= Material provided =

(* ===== verification/Isolation.v ===== *)
(** * Arrays that serve a topic

    The subscription table shares arrays with the workers, which read them outside the
    mutex.  Whoever is in an array of a topic may receive its publications, an array
    never changes its topic, and the operations of the table keep this. *)

From Stdlib Require Import ZArith Lia.
From stdpp Require Import base gmap list strings numbers sets.
From S2P Require Import Prelude GoString GoProc GoSlice Wild Config Proto Store Stats Subs Broker.
From S2P Require Import Session Invariant.

Local Open Scope string_scope.
Local Open Scope list_scope.

(** ** Arrays that serve a topic *)

Section Serves.
Context `{GoRuntime}.
(** [E c t]: the connection [c] may receive publications of the topic [t]. *)
Context (E : conn_ptr -> string -> Prop).
Implicit Types (h : list (list (option conn_ptr))) (sl : slice) (t : string).

(** Whoever is in the array, also beyond the length of a slice, may receive [t]. *)
Definition serves h (a : nat) t : Prop := Forall (entry_in (fun c => E c t)) (array_at h a).

Lemma serves_index h sl t i c : serves h (sl_arr sl) t -> index h sl i = Some c -> E c t.
Proof.
  intros Hs. unfold index. destruct (_ <? _)%nat; [|done].
  destruct (array_at h (sl_arr sl) !! i) as [x|] eqn:Ex; simpl; [|done]. intros ->.
  exact (Forall_lookup_1 _ _ _ _ Hs Ex).
Qed.

Lemma serves_set h a arr b t :
  serves h b t -> (a = b -> Forall (entry_in (fun c => E c t)) arr) -> serves (set_array h a arr) b t.
Proof.
  intros Hb Ha. unfold serves, array_at, set_array in *.
  destruct (decide (a = b)) as [->|Hne]; [|by rewrite list_lookup_insert_ne].
  destruct (decide (b < length h)).
  - rewrite list_lookup_insert_eq by done. by apply Ha.
  - by rewrite list_insert_ge by lia.
Qed.

Lemma serves_sweep test h sl a t : serves h a t -> serves (sweep test h sl) a t.
Proof.
  intros Hs. unfold sweep. apply serves_set; [done|]. intros ->. apply Forall_app.
  split; [|by apply Forall_drop]. apply Forall_fmap. eapply Forall_impl; [by apply Forall_take|].
  intros [c|]; simpl; by case_goal.
Qed.

(** [append] leaves an array alone, or writes an entry that may receive its topic. *)
Lemma serves_append h sl x a t :
  a < length h -> serves h a t ->
  (a = sl_arr sl -> sl_cap sl <> 0 -> entry_in (fun c => E c t) x) ->
  serves (append h sl x).1 a t.
Proof.
  intros Ha Hs Hx. unfold append. destruct (_ <? _)%nat eqn:El; breflect; cbn [fst].
  - apply serves_set; [done|]. intros <-. apply Forall_insert; [done|]. apply Hx; [done|lia].
  - unfold serves, array_at in *. by rewrite lookup_app_l.
Qed.

Lemma serves_append_new h sl x t :
  slice_wf h sl -> (sl_cap sl <> 0 -> serves h (sl_arr sl) t) -> entry_in (fun c => E c t) x ->
  serves (append h sl x).1 (sl_arr (append h sl x).2) t.
Proof.
  intros [Hle _] Hs Hx. unfold append. destruct (_ <? _)%nat eqn:El; breflect; cbn [fst snd sl_arr].
  - assert (serves h (sl_arr sl) t) as Hs' by (apply Hs; lia).
    apply serves_set; [done|]. intros _. by apply Forall_insert.
  - unfold serves, array_at. rewrite last_snoc_lookup. simpl. apply Forall_app. split.
    + destruct (decide (sl_cap sl = 0)) as [E0|E0]; [|by apply Forall_take, Hs].
      unfold elems. replace (sl_len sl) with 0 by lia. constructor.
    + constructor; [done|]. by apply Forall_replicate.
Qed.

(** The array of the result of [append]: that of the slice, or a new one. *)
Lemma append_fresh h sl x :
  (sl_arr (append h sl x).2 = sl_arr sl /\ sl_cap sl <> 0) \/ sl_arr (append h sl x).2 = length h.
Proof. unfold append. destruct (_ <? _)%nat eqn:El; breflect; simpl; [left; lia|by right]. Qed.

Lemma append_cap h sl x : sl_cap (append h sl x).2 <> 0.
Proof.
  unfold append. destruct (_ <? _)%nat eqn:El; breflect; simpl; [lia|].
  pose proof (grow_cap_enough (sl_cap sl) (S (sl_len sl))). lia.
Qed.

Lemma append_length h sl x : length h <= length (append h sl x).1.
Proof. destruct (append h sl x) as [h' sl'] eqn:Ea. by eapply append_heap. Qed.

(** The wildcard loop of [subscribers] for the topic [t]. *)
Lemma serves_matching parts ws h res t :
  slice_wf h res -> (sl_cap res <> 0 -> sl_arr res < length h /\ serves h (sl_arr res) t) ->
  Forall (fun w => matches w parts = true -> E (wild_c w) t) ws ->
  let r := add_matching parts ws h res in
  length h <= length r.1 /\
  (sl_cap r.2 <> 0 -> sl_arr r.2 < length r.1 /\ serves r.1 (sl_arr r.2) t /\
     ((sl_arr r.2 = sl_arr res /\ sl_cap res <> 0) \/ length h <= sl_arr r.2)) /\
  forall a u, a < length h -> serves h a u -> (a = sl_arr res -> sl_cap res <> 0 -> u = t) ->
    serves r.1 a u.
Proof.
  intros Hwf Hres Hws. revert h res Hwf Hres.
  induction Hws as [|w ws Hw _ IH]; intros h res Hwf Hres; cbn zeta.
  { simpl. split; [done|]. split; [|done]. intros Hc. destruct (Hres Hc). auto. }
  unfold add_matching. cbn [foldl fst snd]. destruct (matches w parts) eqn:Em; [|by apply IH].
  specialize (Hw eq_refl).
  pose proof (append_fresh h res (Some (wild_c w))) as Hfr.
  pose proof (append_length h res (Some (wild_c w))) as Hlen.
  assert (serves (append h res (Some (wild_c w))).1 (sl_arr (append h res (Some (wild_c w))).2) t) as Hnew.
  { apply serves_append_new; [done| |done]. intros Hc. by apply Hres. }
  assert (forall a u, a < length h -> serves h a u -> (a = sl_arr res -> sl_cap res <> 0 -> u = t) ->
    serves (append h res (Some (wild_c w))).1 a u) as Hold.
  { intros a u Ha Hu Hut. apply serves_append; [done..|]. intros He Hc. by rewrite (Hut He Hc). }
  destruct (append h res (Some (wild_c w))) as [h1 res1] eqn:Ea. cbn [fst snd] in *.
  assert (slice_wf h1 res1) as Hwf1 by (by eapply append_wf).
  assert (sl_cap res1 <> 0) as Hc1.
  { replace res1 with (append h res (Some (wild_c w))).2 by (by rewrite Ea). apply append_cap. }
  destruct (IH h1 res1) as (Hl & Hr & Ho); [done| |].
  { intros _. split; [|done]. by apply slice_wf_arr; [|lia]. }
  split; [etrans; [exact Hlen|exact Hl]|]. split.
  - intros Hc. destruct (Hr Hc) as (Ha & Hs & [[He _]|Hge]); (split; [done|]; split; [done|]);
      [|right; etrans; [exact Hlen|exact Hge]].
    destruct Hfr as [[Hf Hc0]|Hf]; [left; by rewrite <- Hf|right; by rewrite <- Hf, <- He].
  - intros a u Ha Hu Hut. apply Ho; [lia|by apply Hold|]. intros -> _.
    destruct Hfr as [[He Hc]|He]; [by apply Hut|lia].
Qed.
End Serves.

(** ** The subscription table *)

Section Table.
Context `{GoRuntime} `{Mqttmsg} (E : conn_ptr -> string -> Prop).
Implicit Types (tb : subscriptions) (t : string) (c : conn_ptr).

(** The array [a] serves [t] and is the array of no other topic. *)
Record owned tb (a : nat) t : Prop := {
  ow_valid : a < length (arrays tb);
  ow_serves : serves E (arrays tb) a t;
  ow_alone u sl : subs tb !! u = Some sl -> sl_arr sl = a -> u = t
}.

(** The invariant of the table, and what an operation leaves as it was. *)
Record table_sealed tb : Prop := {
  ts_wf : subs_wf tb;
  ts_slots t sl : subs tb !! t = Some sl -> serves E (arrays tb) (sl_arr sl) t;
  ts_wild : Forall (fun w => forall t, matches w (Split t SLASH) = true -> E (wild_c w) t) (wildcards tb)
}.

Definition table_extends tb tb' : Prop := forall a t, owned tb a t -> owned tb' a t.
Definition table_kept tb tb' : Prop := table_sealed tb' /\ table_extends tb tb'.

#[export] Instance table_extends_preorder : PreOrder table_extends.
Proof. split; [by intros tb a t|]. intros x y z Hxy Hyz a t Ha. by apply Hyz, Hxy. Qed.

Lemma slot_owned tb t sl : table_sealed tb -> subs tb !! t = Some sl -> owned tb (sl_arr sl) t.
Proof.
  intros Hs Hsl. pose proof (ts_wf _ Hs) as Hwf. destruct (swf_slice _ Hwf _ _ Hsl) as [Hw Hc]. split.
  - by apply slice_wf_arr.
  - by apply ts_slots.
  - intros u sl' Hu He. destruct (decide (u = t)) as [|Hne]; [done|].
    by destruct (swf_disjoint _ Hwf _ _ _ _ Hu Hsl Hne).
Qed.

(** The slice of a topic: nil, or over an array of the topic. *)
Lemma subs_at_owned tb t : table_sealed tb -> sl_cap (subs_at tb t) <> 0 -> owned tb (sl_arr (subs_at tb t)) t.
Proof.
  intros Hs. unfold subs_at. destruct (subs tb !! t) as [sl|] eqn:Hsl; [|done].
  intros _. by apply slot_owned.
Qed.

Lemma subs_at_arr tb t u sl :
  table_sealed tb -> sl_cap (subs_at tb t) <> 0 -> subs tb !! u = Some sl ->
  sl_arr sl = sl_arr (subs_at tb t) -> u = t.
Proof. intros Hs Hc. by apply (ow_alone _ _ _ (subs_at_owned _ _ Hs Hc)). Qed.

(** The table with other queues or retained messages. *)
Lemma table_kept_same tb tb' :
  table_sealed tb -> subs_wf tb' -> subs tb' = subs tb -> wildcards tb' = wildcards tb ->
  arrays tb' = arrays tb -> table_kept tb tb'.
Proof.
  intros [Hwf Hsl Hw] Hwf' Es Ew Ea. split.
  - split; [done| |by rewrite Ew]. intros t sl. rewrite Es, Ea. apply Hsl.
  - intros a t [Hv Hs Hal]. split; [by rewrite Ea..|]. rewrite Es. apply Hal.
Qed.

(** The arrays swept: entries only become nil. *)
Lemma table_kept_swept tb tb' :
  table_sealed tb -> subs_wf tb' -> subs tb' ⊆ subs tb ->
  wildcards tb' ⊆ wildcards tb -> length (arrays tb') = length (arrays tb) ->
  (forall a t, serves E (arrays tb) a t -> serves E (arrays tb') a t) -> table_kept tb tb'.
Proof.
  intros [Hwf Hsl Hw] Hwf' Es Ew El Ha. split.
  - split; [done| |].
    + intros t sl Ht. apply Ha, Hsl. by eapply lookup_weaken.
    + apply Forall_forall. intros w Hin. rewrite Forall_forall in Hw. by apply Hw, Ew.
  - intros a t [Hv Hs Hal]. split; [by rewrite El|by apply Ha|].
    intros u sl Hu. apply Hal. by eapply lookup_weaken.
Qed.

Lemma kept_table_unsub topic c tb : table_sealed tb -> table_kept tb (unsub topic c tb).
Proof.
  intros Hs. pose proof (unsub_wf topic c tb (ts_wf _ Hs)) as Hwf. unfold unsub in *.
  destruct (subs tb !! topic) as [sl|]; [|done]. apply table_kept_swept; try done.
  - simpl. case_match; [apply delete_subseteq|done].
  - apply sweep_heap.
  - intros a t. apply serves_sweep.
Qed.

Lemma kept_table_unsubAll c tb : table_sealed tb -> table_kept tb (unsubAll c tb).
Proof.
  intros Hs. pose proof (unsubAll_wf c tb (ts_wf _ Hs)) as Hwf. apply table_kept_swept; try done.
  - simpl. intros w Hin. by apply list_elem_of_filter in Hin as [_ ?].
  - simpl. generalize (range_order (map_to_list (subs tb))). intros l. generalize (arrays tb).
    induction l as [|kv l IH]; intros h; simpl; [done|]. by rewrite IH, sweep_heap.
  - intros a t. simpl. generalize (range_order (map_to_list (subs tb))). intros l.
    generalize (arrays tb). induction l as [|kv l IH]; intros h Hh; simpl; [done|].
    by apply IH, serves_sweep.
Qed.

(** [add], when the connection may receive what the filter stands for. *)
Lemma kept_table_add topic c tb :
  (valid (newWild topic c) = true -> forall t, matches (newWild topic c) (Split t SLASH) = true -> E c t) ->
  (isWildcard topic = false -> E c topic) ->
  table_sealed tb -> table_kept tb (add topic c tb).
Proof.
  intros Hwild Hlit Hs. pose proof (add_wf topic c tb (ts_wf _ Hs)) as Hwf. unfold add in *.
  destruct (isWildcard topic).
  { destruct (valid (newWild topic c)) eqn:Hv; [|done]. specialize (Hwild eq_refl). destruct Hs as [Hwf0 Hsl Hw]. split; [|by intros a t []].
    split; [done..|]. simpl. apply Forall_app. split; [done|]. by constructor. }
  specialize (Hlit eq_refl). set (sl := subs_at tb topic) in *. set (r := append (arrays tb) sl (Some c)) in *.
  assert (forall u sl', subs tb !! u = Some sl' -> sl_arr sl' < length (arrays tb)) as Hin.
  { intros u sl' Hu. apply (slot_owned _ _ _ Hs Hu). }
  assert (forall a t, a < length (arrays tb) -> serves E (arrays tb) a t ->
    (a = sl_arr sl -> sl_cap sl <> 0 -> topic = t) -> serves E r.1 a t) as Hold.
  { intros a t Ha Hat He. apply serves_append; [done..|]. intros H1 H2. simpl. by rewrite <- (He H1 H2). }
  split; [split; [done| |apply Hs]|].
  - simpl. intros t sl' Ht. apply lookup_insert_Some in Ht as [[<- <-]|[Hne Ht]].
    + apply serves_append_new; [apply subs_at_wf, Hs| |done]. intros Hc. by apply subs_at_owned.
    + apply Hold; [by eapply Hin|by apply ts_slots|]. intros He Hc. symmetry.
      by eapply (subs_at_arr tb topic t).
  - intros a t [Hv Ht Hal]. split; simpl.
    + pose proof (append_length (arrays tb) sl (Some c)). unfold r. lia.
    + apply Hold; [done..|]. intros -> Hc. unfold sl, subs_at in *.
      destruct (subs tb !! topic) as [sl'|] eqn:E1; [|done]. by eapply Hal.
    + intros u sl' Hu He. apply lookup_insert_Some in Hu as [[<- <-]|[Hne Hu]]; [|by eapply Hal].
      destruct (append_fresh (arrays tb) sl (Some c)) as [[Hf Hc]|Hf]; fold r in Hf; [|lia].
      unfold sl, subs_at in *. destruct (subs tb !! topic) as [sl'|] eqn:E1; [|done].
      eapply Hal; [exact E1|]. simpl in Hf. congruence.
Qed.

(** [subscribers]: the slice it returns is over an array of the topic. *)
Lemma kept_table_subscribers topic tb :
  table_sealed tb ->
  table_kept tb (subscribers topic tb).1 /\
  (sl_len (subscribers topic tb).2 <> 0 ->
   owned (subscribers topic tb).1 (sl_arr (subscribers topic tb).2) topic).
Proof.
  intros Hs. pose proof (ts_wf _ Hs) as Hwf.
  destruct (subscribers_spec topic _ _ Hwf (refines_self _)) as (Hwf' & _ & [Hcap _] & _).
  destruct (serves_matching E (Split topic SLASH) (wildcards tb) (arrays tb) (subs_at tb topic) topic)
    as (Hlen & Hres & Hold).
  { by apply subs_at_wf. }
  { intros Hc. by destruct (subs_at_owned tb topic Hs Hc). }
  { eapply Forall_impl; [apply (ts_wild _ Hs)|]. intros w Hw. apply Hw. }
  unfold subscribers in *. cbn [fst snd] in *.
  set (r := add_matching _ _ _ _) in *.
  assert (forall u sl, subs tb !! u = Some sl -> sl_arr sl < length (arrays tb)) as Hin.
  { intros u sl Hu. apply (slot_owned _ _ _ Hs Hu). }
  split; [split|].
  - split; [done| |apply Hs]. simpl. intros t sl Ht. apply Hold; [by eapply Hin|by apply ts_slots|].
    intros He Hc. by eapply subs_at_arr.
  - intros a t [Hv Ht Hal]. split; simpl; [lia| |done]. apply Hold; [done..|]. intros -> Hc.
    unfold subs_at in *. destruct (subs tb !! topic) as [sl|] eqn:E1; [|done]. symmetry. by eapply Hal.
  - intros Hc. destruct Hres as (Ha & Hsv & Hw); [lia|]. split; [done..|]. simpl. intros u sl Hu He.
    destruct Hw as [[Hw Hc']|Hw]; [eapply subs_at_arr; [done..|congruence]|].
    pose proof (Hin u sl Hu). lia.
Qed.
End Table.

= Work order =
Using the entries above, repeat only the lines from the one containing "intros [Hwf Hsl Hw] Hwf' Es Ew El" through the one containing "- intros a t [Hv Hs Hal]. split; [by rewrite El|by", end lines included.

= Task solution =
  intros [Hwf Hsl Hw] Hwf' Es Ew El Ha. split.
  - split; [done| |].
    + intros t sl Ht. apply Ha, Hsl. by eapply lookup_weaken.
    + apply Forall_forall. intros w Hin. rewrite Forall_forall in Hw. by apply Hw, Ew.
  - intros a t [Hv Hs Hal]. split; [by rewrite El|by apply Ha|].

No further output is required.